> [THE PROBLEM] Read the data and repeat all of it exactly.

> [RECORDS SHOWN]
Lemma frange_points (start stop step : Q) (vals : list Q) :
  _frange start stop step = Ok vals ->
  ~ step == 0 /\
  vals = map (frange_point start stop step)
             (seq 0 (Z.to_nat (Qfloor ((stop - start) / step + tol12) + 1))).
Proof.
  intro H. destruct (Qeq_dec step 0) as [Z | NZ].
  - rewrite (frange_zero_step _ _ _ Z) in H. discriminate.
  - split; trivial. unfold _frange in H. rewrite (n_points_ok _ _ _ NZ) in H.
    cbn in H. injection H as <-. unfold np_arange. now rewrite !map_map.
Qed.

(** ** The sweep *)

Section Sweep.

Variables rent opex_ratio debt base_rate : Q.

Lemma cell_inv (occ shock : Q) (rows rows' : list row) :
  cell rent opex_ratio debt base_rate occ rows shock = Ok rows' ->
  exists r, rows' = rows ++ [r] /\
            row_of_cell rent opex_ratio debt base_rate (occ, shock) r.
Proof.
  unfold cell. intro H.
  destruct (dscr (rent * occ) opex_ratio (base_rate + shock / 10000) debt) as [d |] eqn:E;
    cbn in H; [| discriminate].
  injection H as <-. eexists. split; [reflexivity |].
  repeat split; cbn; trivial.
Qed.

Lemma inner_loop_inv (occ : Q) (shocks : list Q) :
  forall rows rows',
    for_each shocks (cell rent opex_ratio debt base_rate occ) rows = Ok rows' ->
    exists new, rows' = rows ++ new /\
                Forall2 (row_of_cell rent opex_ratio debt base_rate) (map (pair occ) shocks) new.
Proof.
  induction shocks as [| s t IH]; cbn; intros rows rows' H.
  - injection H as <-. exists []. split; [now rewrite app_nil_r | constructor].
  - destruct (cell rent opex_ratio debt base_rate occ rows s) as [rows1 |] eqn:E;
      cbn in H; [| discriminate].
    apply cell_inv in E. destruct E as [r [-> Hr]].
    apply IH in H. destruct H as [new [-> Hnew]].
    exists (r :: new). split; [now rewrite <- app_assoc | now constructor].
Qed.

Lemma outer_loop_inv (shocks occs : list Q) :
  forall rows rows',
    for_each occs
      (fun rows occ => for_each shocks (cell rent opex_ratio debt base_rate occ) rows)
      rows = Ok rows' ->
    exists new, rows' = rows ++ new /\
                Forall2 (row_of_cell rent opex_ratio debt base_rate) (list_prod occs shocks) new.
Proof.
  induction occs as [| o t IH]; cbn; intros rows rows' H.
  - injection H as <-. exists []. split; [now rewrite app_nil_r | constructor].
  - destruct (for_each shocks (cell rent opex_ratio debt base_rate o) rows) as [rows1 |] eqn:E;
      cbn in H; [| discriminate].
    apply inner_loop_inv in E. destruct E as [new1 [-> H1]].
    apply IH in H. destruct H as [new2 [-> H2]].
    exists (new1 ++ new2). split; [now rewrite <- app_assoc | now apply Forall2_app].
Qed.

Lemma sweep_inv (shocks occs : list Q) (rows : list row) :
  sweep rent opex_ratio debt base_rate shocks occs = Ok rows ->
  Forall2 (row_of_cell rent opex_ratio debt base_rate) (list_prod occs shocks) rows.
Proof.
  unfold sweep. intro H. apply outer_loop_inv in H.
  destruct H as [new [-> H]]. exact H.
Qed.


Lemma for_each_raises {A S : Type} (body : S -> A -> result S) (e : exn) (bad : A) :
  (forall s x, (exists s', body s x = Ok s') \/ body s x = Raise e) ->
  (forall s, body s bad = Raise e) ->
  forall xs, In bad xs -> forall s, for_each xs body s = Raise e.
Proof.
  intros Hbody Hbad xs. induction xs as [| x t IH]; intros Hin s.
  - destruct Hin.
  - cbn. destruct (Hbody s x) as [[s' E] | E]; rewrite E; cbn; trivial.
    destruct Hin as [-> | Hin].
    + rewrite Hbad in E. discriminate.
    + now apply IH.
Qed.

> [RESULT FOR THIS TASK]
Lemma frange_points (start stop step : Q) (vals : list Q) :
  _frange start stop step = Ok vals ->
  ~ step == 0 /\
  vals = map (frange_point start stop step)
             (seq 0 (Z.to_nat (Qfloor ((stop - start) / step + tol12) + 1))).
Proof.
  intro H. destruct (Qeq_dec step 0) as [Z | NZ].
  - rewrite (frange_zero_step _ _ _ Z) in H. discriminate.
  - split; trivial. unfold _frange in H. rewrite (n_points_ok _ _ _ NZ) in H.
    cbn in H. injection H as <-. unfold np_arange. now rewrite !map_map.
Qed.

(** ** The sweep *)

Section Sweep.

Variables rent opex_ratio debt base_rate : Q.

Lemma cell_inv (occ shock : Q) (rows rows' : list row) :
  cell rent opex_ratio debt base_rate occ rows shock = Ok rows' ->
  exists r, rows' = rows ++ [r] /\
            row_of_cell rent opex_ratio debt base_rate (occ, shock) r.
Proof.
  unfold cell. intro H.
  destruct (dscr (rent * occ) opex_ratio (base_rate + shock / 10000) debt) as [d |] eqn:E;
    cbn in H; [| discriminate].
  injection H as <-. eexists. split; [reflexivity |].
  repeat split; cbn; trivial.
Qed.

Lemma inner_loop_inv (occ : Q) (shocks : list Q) :
  forall rows rows',
    for_each shocks (cell rent opex_ratio debt base_rate occ) rows = Ok rows' ->
    exists new, rows' = rows ++ new /\
                Forall2 (row_of_cell rent opex_ratio debt base_rate) (map (pair occ) shocks) new.
Proof.
  induction shocks as [| s t IH]; cbn; intros rows rows' H.
  - injection H as <-. exists []. split; [now rewrite app_nil_r | constructor].
  - destruct (cell rent opex_ratio debt base_rate occ rows s) as [rows1 |] eqn:E;
      cbn in H; [| discriminate].
    apply cell_inv in E. destruct E as [r [-> Hr]].
    apply IH in H. destruct H as [new [-> Hnew]].
    exists (r :: new). split; [now rewrite <- app_assoc | now constructor].
Qed.

Lemma outer_loop_inv (shocks occs : list Q) :
  forall rows rows',
    for_each occs
      (fun rows occ => for_each shocks (cell rent opex_ratio debt base_rate occ) rows)
      rows = Ok rows' ->
    exists new, rows' = rows ++ new /\
                Forall2 (row_of_cell rent opex_ratio debt base_rate) (list_prod occs shocks) new.
Proof.
  induction occs as [| o t IH]; cbn; intros rows rows' H.
  - injection H as <-. exists []. split; [now rewrite app_nil_r | constructor].
  - destruct (for_each shocks (cell rent opex_ratio debt base_rate o) rows) as [rows1 |] eqn:E;
      cbn in H; [| discriminate].
    apply inner_loop_inv in E. destruct E as [new1 [-> H1]].
    apply IH in H. destruct H as [new2 [-> H2]].
    exists (new1 ++ new2). split; [now rewrite <- app_assoc | now apply Forall2_app].
Qed.

Lemma sweep_inv (shocks occs : list Q) (rows : list row) :
  sweep rent opex_ratio debt base_rate shocks occs = Ok rows ->
  Forall2 (row_of_cell rent opex_ratio debt base_rate) (list_prod occs shocks) rows.
Proof.
  unfold sweep. intro H. apply outer_loop_inv in H.
  destruct H as [new [-> H]]. exact H.
Qed.


Lemma for_each_raises {A S : Type} (body : S -> A -> result S) (e : exn) (bad : A) :
  (forall s x, (exists s', body s x = Ok s') \/ body s x = Raise e) ->
  (forall s, body s bad = Raise e) ->
  forall xs, In bad xs -> forall s, for_each xs body s = Raise e.
Proof.
  intros Hbody Hbad xs. induction xs as [| x t IH]; intros Hin s.
  - destruct Hin.
  - cbn. destruct (Hbody s x) as [[s' E] | E]; rewrite E; cbn; trivial.
    destruct Hin as [-> | Hin].
    + rewrite Hbad in E. discriminate.
    + now apply IH.
Qed.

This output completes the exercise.